C’est à partir de ce moment que des pédagogues québécois se sont donné comme objectif de faire la promotion auprès de l’élite québécoise d’une prononciation « soignée », inspirée de la prononciation parisienne. Au début, seul le discours public de cette élite était visé ; plus tard, c’était le discours privé de toute la société québécoise, invitée à participer à cette modernisation (chapitre 2). Dans les termes de l’auteur, l’entreprise a réussi en partie « en modifiant considérablement la prononciation des Québécois en la faisant glisser lentement de l’accent originel et de la forme traditionnelle des mots vers des formes et une prononciation modernisées ». C’est cette histoire qui est racontée, que Gendron fait cesser en 1960 avec ses propres travaux de description phonétique des prononciations du français québécois. Comme il le mentionne, l’étude de la période qui suit, de la Révolution tranquille à aujourd’hui, reste à faire.

L’essai apporte donc un éclairage sur une partie de l’histoire du français au Québec en rappelant à notre mémoire ceux qui ont oeuvré à l’alignement de la prononciation traditionnelle sur la prononciation parisienne ; ceux qui, en dépit des préjugés linguistiques des Québécois à l’égard de l’accent des Parisiens, ont voulu que nos élites prononcent un peu comme les autres élites francophones.

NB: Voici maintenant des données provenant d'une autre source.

(* ===== verification/StopProof.v ===== *)
(** [Pipeline::stop]: it waits until the workers are done, takes every element
    back to PLE_UNDEFINED and leaves all queues empty. *)
From S2P Require Export StartStop.

(** A pipeline at rest: what [start] expects and [stop] restores. *)
Record stopped_inv (w : World) : Prop := {
  st_wf : graph_wf w;
  st_running : pl_running (w_pipe w) = false;
  st_runQueue : runQueue w = ∅;
  st_jobs : w_jobs w = ∅;
  st_states : ∀ e, child w e → state_of w e = Some PLE_UNDEFINED;
  st_heartbeat : pl_heartbeatActive (w_pipe w) = false;
  st_testCount : pl_testCount (w_pipe w) = 0;
  st_ready : ∀ k l, readyQueue w !! k = Some l → l = []
}.

(** No data is left on any connection. *)
Definition drained (w : World) : Prop :=
  ∀ k c, connections w !! k = Some c → ∃ x, w_conns w !! c = Some x ∧ pc_queue x = [].


Section waiting.
Context `{HashOrder} `{QMetaType}.
Implicit Types w : World.

(** One sweep releases every item whose element is done or in error. *)
Lemma run_sweep_loop w l : running_inv w → NoDup l.*1 →
  (∀ id it, (id, it) ∈ l → runQueue w !! id = Some it) →
  ∃ w', for_each l (λ '(id, item),
    s ← el_getState (ri_element item) ;
    when (bool_decide (s = PLE_DONE) || bool_decide (s = PLE_ERROR))
      (upd_pipe (λ p, pl_set_runQueue (delete id (pl_runQueue p)) p) ;;
       el_setState (ri_element item) PLE_STARTED)) w = (Ok tt, w') ∧
    running_inv w' ∧ schedules w w' ∧ w_jobs w' = w_jobs w ∧ runQueue w' ⊆ runQueue w ∧
    readyQueue w' = readyQueue w ∧
    ∀ id it, (id, it) ∈ l → runQueue w' !! id = Some it → is_Some (w_jobs w !! ri_result it).
Proof.
  revert w. induction l as [|[id it] l IH]; intros w Hinv Hnd Hl; cbn [for_each].
  { exists w. split_and!; try done. set_solver. }
  cbn in Hnd. apply NoDup_cons in Hnd as [Hid Hnd].
  assert (Hit : runQueue w !! id = Some it) by (apply Hl; set_solver).
  destruct (rn_items _ Hinv _ _ Hit) as (Hc & Hd & Hcase).
  destruct (item_element w id it Hinv Hit) as (x & Hx & _).
  destruct Hcase as [Hpend|Hset].
  - pose proof Hpend as (Hj & _ & Hst).
    assert (el_state x = PLE_DISPATCHED) as Hs by (unfold state_of in Hst; rewrite Hx in Hst; by injection Hst).
    erewrite run_bind by (erewrite run_bind by (by apply run_getState); rewrite Hs; reflexivity).
    destruct (IH w Hinv Hnd) as (w' & Hrun & Hinv' & Hsc & Hjobs & Hsub & Hready & Hall).
    { intros id' it' Hin. apply Hl. set_solver. }
    exists w'. split_and!; [done..|].
    intros id' it' [[= -> ->]|Hin]%elem_of_cons Hrq; [by eexists|by eapply Hall].
  - pose proof Hset as (Hj & _ & Hst).
    assert (el_state x = PLE_DONE ∨ el_state x = PLE_ERROR) as Hs.
    { unfold state_of in Hst. rewrite Hx in Hst. destruct Hst as [Hst|Hst]; injection Hst; auto. }
    erewrite run_bind.
    2: { erewrite run_bind by (by apply run_getState).
         assert (bool_decide (el_state x = PLE_DONE) || bool_decide (el_state x = PLE_ERROR) = true) as ->
           by (by destruct Hs as [-> | ->]).
         cbn [when]. run. by apply run_set_state. }
    destruct (IH (release w id (ri_element it) x)) as (w' & Hrun & Hinv' & Hsc & Hjobs & Hsub & Hready & Hall).
    + by apply release_inv.
    + done.
    + intros id' it' Hin. cbn. rewrite lookup_delete_ne; [apply Hl; set_solver|].
      intros <-. apply Hid. apply list_elem_of_fmap. by exists (id, it').
    + exists w'. split_and!; [exact Hrun|done| |done| |done|].
      * etrans; [|exact Hsc]. split; [by apply release_graph|]. by destruct w as [? ? ? ? [] ? ? ?].
      * etrans; [exact Hsub|]. apply delete_subseteq.
      * intros id' it' [[= -> ->]|Hin]%elem_of_cons Hrq; [|by eapply Hall].
        exfalso. apply (lookup_weaken _ _ _ _ Hrq) in Hsub. cbn in Hsub. by rewrite lookup_delete_eq in Hsub.
Qed.

Lemma run_sweep w : running_inv w →
  ∃ w', stop_sweep w = (Ok tt, w') ∧ running_inv w' ∧ schedules w w' ∧ w_jobs w' = w_jobs w ∧
    (w_jobs w = ∅ → runQueue w' = ∅).
Proof.
  intros Hinv. unfold stop_sweep. run.
  destruct (run_sweep_loop w (hash_items (runQueue w)) Hinv) as (w' & Hrun & Hinv' & Hsc & Hjobs & Hsub & _ & Hall).
  - apply NoDup_hash_keys.
  - intros id it. by rewrite elem_of_hash_items.
  - exists w'. split_and!; [done..|]. intros Hnone. apply map_eq. intros id. rewrite lookup_empty.
    apply eq_None_not_Some. intros [it Hit].
    destruct (Hall id it) as [j Hj]; [|done|by rewrite Hnone in Hj].
    apply elem_of_hash_items. by eapply lookup_weaken.
Qed.

(** Workers that take jobs in the order [picks]: before sweep [n] they
    execute the jobs [picks n]. *)
Context (picks : nat → list (positive * Prog)).
Definition pool (n : nat) : W unit := for_each (picks n) (λ '(f, body), run_job f body).

(** [k] rounds of working and sweeping. *)
Fixpoint rounds (k n : nat) : W unit :=
  match k with
  | O => mret tt
  | S k' => pool n ;; stop_sweep ;; rounds k' (S n)
  end.

(** What the workers and the sweeps leave alone. *)
Definition waiting (w w' : World) : Prop :=
  same_graph w w' ∧
  w_pipe w' = pl_set_runQueue (runQueue w') (pl_set_readyQueue (readyQueue w') (w_pipe w)).
#[local] Instance waiting_preorder : PreOrder waiting.
Proof.
  split.
  - intros w. split; [reflexivity|]. by destruct w as [? ? ? ? [] ? ? ?].
  - intros w1 w2 w3 [G1 P1] [G2 P2]. split; [by etrans|]. by rewrite P2, P1.
Qed.

Lemma run_job_waiting w f body w' : running_inv w → run_job f body w = (Ok tt, w') → waiting w w'.
Proof.
  intros Hinv Hrun. unfold run_job in Hrun.
  do 2 (apply bind_ok in Hrun as (? & ? & Hg & Hrun); injection Hg as <- <-).
  destruct (w_jobs w !! f) as [[e serial]|] eqn:Hjob; [|injection Hrun as <-; reflexivity].
  apply bind_ok in Hrun as ([] & w1 & Hm & Hrun). injection Hm as <-.
  apply bind_ok in Hrun as (b & w2 & Hel & Hrun).
  do 2 (apply bind_ok in Hrun as (? & ? & Hg & Hrun); injection Hg as <- <-).
  injection Hrun as <-.
  pose proof (frames_el_run (λ e0, e0 = e) body e serial (set_jobs (delete f (w_jobs w)) (w_futures w) w)) as Hw.
  unfold frames in Hw. rewrite Hel in Hw. cbn in Hw. specialize (Hw (graph_wf_jobs _ _ _ (rn_wf _ Hinv)) eq_refl).
  split.
  - etrans; [|etrans; [exact (wa_graph _ _ _ Hw)|]]; done.
  - cbn. rewrite (wa_pipe _ _ _ Hw). by destruct w as [? ? ? ? [] ? ? ?].
Qed.

Lemma pool_inv l w w' : running_inv w → for_each l (λ '(f, body), run_job f body) w = (Ok tt, w') →
  running_inv w' ∧ waiting w w'.
Proof.
  revert w. induction l as [|[f body] l IH]; intros w Hinv Hrun; cbn in Hrun.
  { injection Hrun as <-. by split. }
  apply bind_ok in Hrun as ([] & w1 & Hjob & Hrun).
  pose proof (run_job_inv _ _ _ _ Hinv Hjob) as Hinv1.
  destruct (IH w1 Hinv1 Hrun) as [Hinv' Hw]. split; [done|].
  etrans; [by eapply run_job_waiting|done].
Qed.

Lemma pool_no_jobs l w : w_jobs w = ∅ → for_each l (λ '(f, body), run_job f body) w = (Ok tt, w).
Proof.
  intros Hj. induction l as [|[f body] l IH]; cbn; [done|].
  erewrite run_bind by (unfold run_job; run; run; rewrite Hj, lookup_empty; reflexivity). exact IH.
Qed.

(** The waiting loop ends one sweep after the workers have finished. *)
Lemma run_stop_wait w k n wk : running_inv w → rounds k n w = (Ok tt, wk) → w_jobs wk = ∅ →
  ∃ w', stop_wait pool (S k) n w = (Ok tt, w') ∧ running_inv w' ∧ waiting w w' ∧ runQueue w' = ∅.
Proof.
  revert n w. induction k as [|k IH]; intros n w Hinv Hrounds Hjobs.
  - injection Hrounds as ->. cbn. run. case_bool_decide as E; [by exists wk|].
    unfold pool. erewrite run_bind by (by apply pool_no_jobs).
    destruct (run_sweep wk Hinv) as (w1 & Hrun & Hinv1 & Hsc & Hj1 & Hempty).
    erewrite run_bind by exact Hrun. run. rewrite bool_decide_true by auto.
    exists w1. split_and!; [done|done| |auto]. destruct Hsc. by split.
  - change (stop_wait pool (S (S k)) n) with (pl ← get_pipe ;
      if bool_decide (pl_runQueue pl = ∅) then mret tt
      else pool n ;; stop_sweep ;; stop_wait pool (S k) (S n)).
    run. case_bool_decide as E; [by exists w|].
    cbn [rounds] in Hrounds. apply bind_ok in Hrounds as ([] & w1 & Hpool & Hrounds).
    apply bind_ok in Hrounds as ([] & w2 & Hsweep & Hrounds).
    destruct (pool_inv _ _ _ Hinv Hpool) as [Hinv1 Hw1].
    destruct (run_sweep w1 Hinv1) as (w2' & Hrun & Hinv2 & Hsc & _). assert (w2' = w2) as -> by congruence.
    destruct (IH (S n) w2 Hinv2 Hrounds Hjobs) as (w' & Hrun' & Hinv' & Hw' & Hempty).
    erewrite run_bind by exact Hpool. erewrite run_bind by exact Hrun.
    exists w'. split_and!; [exact Hrun'|done| |done].
    etrans; [exact Hw1|]. etrans; [|exact Hw']. destruct Hsc. by split.
Qed.
End waiting.

Section flushing.
Context `{HashOrder}.
Implicit Types w : World.

Lemma run_flush_one c w x : w_conns w !! c = Some x →
  (conn_flush c ;; has ← conn_hasDataItems c ; assert (negb has)) w =
    (Ok tt, set_conns (insert c (pc_set_queue [] x)) w).
Proof.
  intros Hx. unfold conn_flush. run.
  erewrite run_bind by (unfold conn_hasDataItems; run; reflexivity). done.
Qed.

(** Flushing connections: their queues are empty, nothing else changed. *)
Lemma run_flush l w : (∀ c, c ∈ l → is_Some (w_conns w !! c)) →
  ∃ m, for_each l (λ c, conn_flush c ;; has ← conn_hasDataItems c ; assert (negb has)) w =
      (Ok tt, set_conns (λ _, m) w) ∧
    pc_set_queue [] <$> m = pc_set_queue [] <$> w_conns w ∧
    ∀ c, (c ∈ l ∨ pc_queue <$> w_conns w !! c = Some []) → pc_queue <$> m !! c = Some [].
Proof.
  revert w. induction l as [|c l IH]; intros w Hl; cbn [for_each].
  { exists (w_conns w). split_and!; [by destruct w|done|]. intros c [Hc|Hc]; [set_solver|done]. }
  destruct (Hl c) as [x Hx]; [set_solver|].
  erewrite run_bind by (by apply run_flush_one).
  destruct (IH (set_conns (insert c (pc_set_queue [] x)) w)) as (m & Hrun & Hs & Hq).
  { intros c' Hc'. cbn. destruct (decide (c' = c)) as [->|Hne]; [rewrite lookup_insert_eq; eauto|].
    rewrite lookup_insert_ne by done. apply Hl. set_solver. }
  exists m. split_and!; [exact Hrun| |].
  - rewrite Hs. cbn. by apply (insert_skeleton _ _ _ x).
  - intros c' Hc'. apply Hq. cbn. destruct (decide (c' = c)) as [->|Hne].
    + right. by rewrite lookup_insert_eq.
    + rewrite lookup_insert_ne by done. set_solver.
Qed.
End flushing.

Section stopping.
Context `{HashOrder} `{QMetaType} (beh : eptr → Behaviour).
(** What is asked of the plugins' [stop()] and [deinit()]: they return, and
    [deinit()] succeeds. *)
Context (stop_offline : ∀ e, offline (b_stop (beh e)) = true).
Context (deinit_offline : ∀ e, offline (b_deinit (beh e)) = true).
Context (deinit_ok : ∀ e, result (b_deinit (beh e)) = true).
Implicit Types w : World.

Lemma run_stop_deinit e w x : el_state x = PLE_STARTED → w_elems w !! e = Some x →
  ∃ x', (stop_element beh e ;; deinit_element beh e ;; mret tt) w = (Ok tt, set_elems (insert e x') w) ∧
    el_skeleton x' = el_skeleton x ∧ el_state x' = PLE_UNDEFINED.
Proof using stop_offline deinit_offline deinit_ok.
  intros Hs Hx.
  destruct (run_ple_stop (b_stop (beh e)) e w x) as (x1 & Hrun1 & Hf1 & Hs1); [by rewrite Hs|done..|].
  erewrite run_bind by exact Hrun1.
  destruct (run_ple_deinit (b_deinit (beh e)) e (set_elems (insert e x1) w) x1) as (x2 & Hrun2 & Hf2 & Hs2).
  { rewrite Hs1. destruct (result _); auto. }
  { apply lookup_set_elems. }
  { done. }
  { done. }
  erewrite run_bind by exact Hrun2. rewrite set_elems_twice.
  exists x2. split_and!; [done|congruence|done].
Qed.

Lemma run_teardown w : running_inv w → runQueue w = ∅ →
  ∃ m, for_each (qmap_values (children w)) (λ e, stop_element beh e ;; deinit_element beh e ;; mret tt) w =
      (Ok tt, set_elems (λ _, m) w) ∧ same_elems (w_elems w) m ∧
    ∀ e, child w e → el_state <$> m !! e = Some PLE_UNDEFINED.
Proof using stop_offline deinit_offline deinit_ok.
  intros Hinv Hrq.
  destruct (run_advance (λ e, stop_element beh e ;; deinit_element beh e ;; mret tt)
    (λ s, s = PLE_STARTED) (λ s, s = PLE_UNDEFINED) (qmap_values (children w)) w)
    as (m & Hrun & Hsame & Hin & _).
  - apply NoDup_child_values, Hinv.
  - intros e [k Hk]%elem_of_qmap_values.
    destruct (idle_element w k e Hinv Hk) as (x & Hx & Hs & _); [by rewrite Hrq|]. eauto.
  - intros e x w1 _ _ Hx Hs _ _. by apply run_stop_deinit.
  - exists m. split_and!; [done|done|]. intros e [k Hk].
    destruct (Hin e) as (x & -> & Hs); [apply elem_of_qmap_values; eauto|]. cbn. by rewrite Hs.
Qed.

Lemma run_stop w picks k wk :
  running_inv w → rounds picks k 0 (set_pipe (pl_set_heartbeatActive false) w) = (Ok tt, wk) →
  w_jobs wk = ∅ →
  ∃ w', stop beh (pool picks) (S k) w = (Ok tt, w') ∧ stopped_inv w' ∧ same_graph w w' ∧
    drained w' ∧ readyQueue w' = ∅ ∧ last (w_signals w') = Some pipelineStopped.
Proof using stop_offline deinit_offline deinit_ok.
  intros Hinv Hrounds Hjobs. set (w0 := set_pipe (pl_set_heartbeatActive false) w).
  assert (Hinv0 : running_inv w0) by (by apply running_inv_pipe).
  destruct (run_stop_wait picks w0 k 0 wk Hinv0 Hrounds Hjobs) as (w1 & Hwait & Hinv1 & [Hg1 Hp1] & Hrq1).
  destruct (run_teardown w1 Hinv1 Hrq1) as (m & Hdown & Hsame & Hstates).
  set (w2 := set_elems (λ _, m) w1).
  assert (Hg2 : same_graph w1 w2) by (by apply same_elems_graph).
  destruct (run_flush (qmap_values (connections w2)) w2) as (cm & Hflush & Hcs & Hq).
  { intros c [k' Hk']%elem_of_qmap_values.
    assert (Hwf2 : graph_wf w2) by (by rewrite <-Hg2; apply Hinv1).
    destruct (wf_connections _ Hwf2 _ _ Hk') as (x & o & i & [] & _). eauto. }
  set (w3 := set_conns (λ _, cm) w2).
  assert (Hg3 : same_graph w2 w3) by (unfold same_graph, skeleton; cbn; by rewrite Hcs).
  assert (Hch : children w1 = children w) by (by rewrite Hp1).
  assert (Hcn : connections w2 = connections w) by (cbn; by rewrite Hp1).
  assert (Hjobs1 : w_jobs w1 = ∅).
  { apply map_eq. intros f. rewrite lookup_empty. apply eq_None_not_Some. intros [[e s] Hj].
    destruct (rn_jobs _ Hinv1 _ _ _ Hj) as (id & it & Hit & _). by rewrite Hrq1 in Hit. }
  set (w' := add_signal pipelineStopped (set_pipe (λ p, pl_set_running false (pl_set_testCount 0
    (pl_set_readyQueue ∅ p))) w3)).
  assert (Hg : same_graph w w').
  { transitivity w1; [transitivity w0; [done|exact Hg1]|]. transitivity w2; [done|]. transitivity w3; done. }
  exists w'. split_and!.
  - unfold stop. run. rewrite (rn_running _ Hinv). run. run. fold w0.
    erewrite run_bind by exact Hwait.
    replace (qmap_values (pl_children (w_pipe w))) with (qmap_values (children w1)) by (by rewrite Hch).
    erewrite run_bind by exact Hdown. fold w2.
    replace (qmap_values (pl_connections (w_pipe w))) with (qmap_values (connections w2)) by (by rewrite Hcn).
    erewrite run_bind by exact Hflush. reflexivity.
  - split; cbn; try done.
    + rewrite <-Hg. apply Hinv.
    + by rewrite Hp1.
  - done.
  - intros k' c Hk'. cbn in Hk'. assert (Hqc : pc_queue <$> cm !! c = Some []).
    { apply Hq. left. apply elem_of_qmap_values. by exists k'. }
    cbn. destruct (cm !! c) as [x|]; [|done]. exists x. split; [done|]. by injection Hqc.
  - done.
  - cbn. by rewrite last_snoc.
Qed.

End stopping.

L’essai de Gendron s’inscrit ainsi dans les efforts de plusieurs linguistes de construire, selon leurs divers points de vue, une histoire sociolinguistique du français québécois.

Le lecteur non spécialiste de la question sera enchanté par le souci de l’auteur de bien lier les parties de son essai par de constants rappels : l’exposé en est clair et le fil conducteur est constamment ravivé. Il sera aussi ravi d’avoir accès à un même endroit à des extraits des manuels correctifs, dont les contenus constituent des témoignages de prononciations en voie de disparaître ou déjà disparues, ainsi qu’à des planches anatomiques représentant les sons tels qu’ils sont articulés en français québécois et en français parisien.

Le lecteur spécialiste, quant à lui, trouvera aussi son compte en ce qui concerne l’histoire de ceux qui ont participé à la modernisation de l’accent québécois, mais ne trouvera rien de vraiment nouveau au sujet des prononciations elles-mêmes, la plupart ayant fait l’objet d’études ou de mentions dans des publications spécialisées. Il pourrait même être étonné de ne voir aucune référence à celles-ci.

Gendron suggère que, au début du xixe siècle, l’accent traditionnel était largement partagé par tous les Québécois de statuts sociaux différents. Pourtant, on peut présumer qu’il y avait tout de même des prononciations en concurrence. Par exemple, la concurrence entre les prononciations [wa] et [we] ~ [wε] du graphème oi, emblématique de la France du xviiie, qui a créé une polémique entre Maguire et Demers (p. 15), a-t-elle vécu dans la vallée laurentienne ? L’auteur n’analyse pas les données linguistiques dans ce cadre. Son choix s’explique sans doute par la difficulté du projet et par la nature même de son corpus, à savoir les remarques des pédagogues qui, de par leurs visées, ne signalaient que les prononciations qui étaient différentes de celles du français parisien moderne.